╭──
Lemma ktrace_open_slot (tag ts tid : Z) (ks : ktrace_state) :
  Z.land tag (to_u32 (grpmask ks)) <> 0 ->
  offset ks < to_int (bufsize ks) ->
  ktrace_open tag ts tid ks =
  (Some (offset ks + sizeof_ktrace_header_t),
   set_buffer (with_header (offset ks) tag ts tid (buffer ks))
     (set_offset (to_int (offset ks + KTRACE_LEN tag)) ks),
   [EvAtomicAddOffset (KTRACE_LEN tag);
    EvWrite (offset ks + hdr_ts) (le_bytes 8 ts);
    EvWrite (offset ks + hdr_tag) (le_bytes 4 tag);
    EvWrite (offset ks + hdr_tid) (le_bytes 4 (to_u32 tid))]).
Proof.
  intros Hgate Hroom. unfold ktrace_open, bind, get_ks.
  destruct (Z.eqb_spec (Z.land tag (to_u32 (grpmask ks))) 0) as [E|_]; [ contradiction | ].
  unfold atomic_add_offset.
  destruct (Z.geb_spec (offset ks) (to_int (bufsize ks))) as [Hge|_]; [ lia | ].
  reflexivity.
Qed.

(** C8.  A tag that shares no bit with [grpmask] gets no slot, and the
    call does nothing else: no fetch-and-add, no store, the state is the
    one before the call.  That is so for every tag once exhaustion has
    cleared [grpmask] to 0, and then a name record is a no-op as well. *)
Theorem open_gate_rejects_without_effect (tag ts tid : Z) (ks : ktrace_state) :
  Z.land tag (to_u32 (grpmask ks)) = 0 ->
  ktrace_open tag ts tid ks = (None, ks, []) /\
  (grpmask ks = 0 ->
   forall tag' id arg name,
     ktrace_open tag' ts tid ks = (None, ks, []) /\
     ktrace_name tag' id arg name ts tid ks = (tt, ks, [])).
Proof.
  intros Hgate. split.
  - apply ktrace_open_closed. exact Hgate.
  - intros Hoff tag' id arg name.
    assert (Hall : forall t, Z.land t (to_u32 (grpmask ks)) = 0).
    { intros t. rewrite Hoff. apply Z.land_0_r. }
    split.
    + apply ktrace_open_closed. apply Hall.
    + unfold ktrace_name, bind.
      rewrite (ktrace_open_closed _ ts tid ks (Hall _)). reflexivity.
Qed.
╰──
╭──
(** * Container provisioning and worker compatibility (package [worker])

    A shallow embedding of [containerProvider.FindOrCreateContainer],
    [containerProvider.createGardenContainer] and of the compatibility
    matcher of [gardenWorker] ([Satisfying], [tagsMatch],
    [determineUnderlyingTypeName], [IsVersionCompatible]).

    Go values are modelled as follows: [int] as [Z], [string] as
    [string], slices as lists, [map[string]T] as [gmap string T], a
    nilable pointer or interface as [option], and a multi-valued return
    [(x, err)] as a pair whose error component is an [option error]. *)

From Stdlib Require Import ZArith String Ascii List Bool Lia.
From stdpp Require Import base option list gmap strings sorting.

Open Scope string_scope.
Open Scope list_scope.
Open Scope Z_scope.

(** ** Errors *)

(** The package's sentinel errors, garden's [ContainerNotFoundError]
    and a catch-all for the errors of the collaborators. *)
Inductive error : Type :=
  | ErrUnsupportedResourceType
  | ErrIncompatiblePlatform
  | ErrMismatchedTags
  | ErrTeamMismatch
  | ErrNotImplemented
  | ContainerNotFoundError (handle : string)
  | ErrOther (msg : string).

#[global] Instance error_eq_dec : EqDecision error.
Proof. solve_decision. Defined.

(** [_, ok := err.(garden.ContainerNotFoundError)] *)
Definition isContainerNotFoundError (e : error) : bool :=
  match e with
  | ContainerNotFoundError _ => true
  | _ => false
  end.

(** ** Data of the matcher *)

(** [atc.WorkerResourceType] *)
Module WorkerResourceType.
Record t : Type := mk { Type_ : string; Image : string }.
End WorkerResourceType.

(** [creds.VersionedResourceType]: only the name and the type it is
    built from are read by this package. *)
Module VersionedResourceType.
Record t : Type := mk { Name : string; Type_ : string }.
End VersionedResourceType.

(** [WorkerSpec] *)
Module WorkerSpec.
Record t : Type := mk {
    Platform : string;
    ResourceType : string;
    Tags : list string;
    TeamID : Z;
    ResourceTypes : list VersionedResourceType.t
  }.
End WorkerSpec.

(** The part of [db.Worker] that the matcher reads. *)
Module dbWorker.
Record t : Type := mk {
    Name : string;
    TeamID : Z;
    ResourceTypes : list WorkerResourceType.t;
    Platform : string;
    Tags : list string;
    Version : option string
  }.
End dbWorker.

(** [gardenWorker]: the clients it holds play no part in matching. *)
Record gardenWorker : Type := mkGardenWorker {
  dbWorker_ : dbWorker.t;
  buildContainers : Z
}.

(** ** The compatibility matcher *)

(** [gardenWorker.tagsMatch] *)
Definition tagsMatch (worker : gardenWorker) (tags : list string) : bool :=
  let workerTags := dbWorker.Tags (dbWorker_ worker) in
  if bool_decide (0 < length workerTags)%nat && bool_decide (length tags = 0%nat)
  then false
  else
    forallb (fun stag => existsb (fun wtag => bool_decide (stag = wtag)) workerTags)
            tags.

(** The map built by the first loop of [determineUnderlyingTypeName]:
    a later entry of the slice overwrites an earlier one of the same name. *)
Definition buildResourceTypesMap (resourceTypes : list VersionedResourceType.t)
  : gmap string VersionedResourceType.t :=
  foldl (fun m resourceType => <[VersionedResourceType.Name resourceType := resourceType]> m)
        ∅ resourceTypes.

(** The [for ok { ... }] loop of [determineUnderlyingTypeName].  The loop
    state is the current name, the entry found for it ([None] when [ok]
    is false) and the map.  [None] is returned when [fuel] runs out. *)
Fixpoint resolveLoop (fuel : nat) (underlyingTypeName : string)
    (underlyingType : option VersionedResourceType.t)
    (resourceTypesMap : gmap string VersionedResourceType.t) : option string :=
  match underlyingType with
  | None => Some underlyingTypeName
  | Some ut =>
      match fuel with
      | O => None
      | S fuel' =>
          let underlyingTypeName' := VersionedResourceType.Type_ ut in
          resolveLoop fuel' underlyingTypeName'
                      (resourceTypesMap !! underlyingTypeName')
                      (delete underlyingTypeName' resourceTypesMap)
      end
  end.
╰──
# [EXERCISE DIRECTIONS]
Lines that contain "Require" are the result; find them in the entries above and copy each one.

# [FINAL ANSWER]
From Stdlib Require Import ZArith String Ascii List Bool Lia.
From stdpp Require Import base option list gmap strings sorting.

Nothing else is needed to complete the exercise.